> [EXERCISE DETAILS] Please state how many lines in the records that follow include "Proof", with no other output.

################

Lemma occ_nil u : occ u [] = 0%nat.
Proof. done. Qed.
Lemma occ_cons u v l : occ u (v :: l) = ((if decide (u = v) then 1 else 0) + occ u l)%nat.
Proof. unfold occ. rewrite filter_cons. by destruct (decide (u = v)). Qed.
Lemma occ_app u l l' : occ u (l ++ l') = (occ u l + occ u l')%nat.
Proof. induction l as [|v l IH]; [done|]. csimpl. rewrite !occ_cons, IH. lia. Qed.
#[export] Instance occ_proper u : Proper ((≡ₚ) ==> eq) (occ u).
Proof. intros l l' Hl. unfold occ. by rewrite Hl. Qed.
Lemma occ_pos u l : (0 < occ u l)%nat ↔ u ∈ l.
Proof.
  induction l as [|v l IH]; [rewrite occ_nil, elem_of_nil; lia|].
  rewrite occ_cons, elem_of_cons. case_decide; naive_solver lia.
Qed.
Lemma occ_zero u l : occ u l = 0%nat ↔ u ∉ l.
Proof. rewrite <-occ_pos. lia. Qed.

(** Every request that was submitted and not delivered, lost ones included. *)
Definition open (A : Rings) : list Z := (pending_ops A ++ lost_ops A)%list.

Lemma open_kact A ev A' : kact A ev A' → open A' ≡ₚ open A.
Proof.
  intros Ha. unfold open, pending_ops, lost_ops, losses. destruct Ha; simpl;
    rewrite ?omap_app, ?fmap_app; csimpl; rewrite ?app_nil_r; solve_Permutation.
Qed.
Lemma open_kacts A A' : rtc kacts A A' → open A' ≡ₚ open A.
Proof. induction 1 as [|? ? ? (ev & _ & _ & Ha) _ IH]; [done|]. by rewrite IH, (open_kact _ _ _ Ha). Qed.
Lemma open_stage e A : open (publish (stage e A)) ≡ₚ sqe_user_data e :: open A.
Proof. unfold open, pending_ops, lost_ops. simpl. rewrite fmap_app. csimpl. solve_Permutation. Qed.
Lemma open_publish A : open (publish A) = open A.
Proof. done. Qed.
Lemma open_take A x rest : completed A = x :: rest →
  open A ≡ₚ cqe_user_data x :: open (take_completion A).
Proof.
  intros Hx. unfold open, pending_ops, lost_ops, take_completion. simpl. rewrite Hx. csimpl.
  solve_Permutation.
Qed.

################

> [RESPONSE TO THE EXERCISE] 11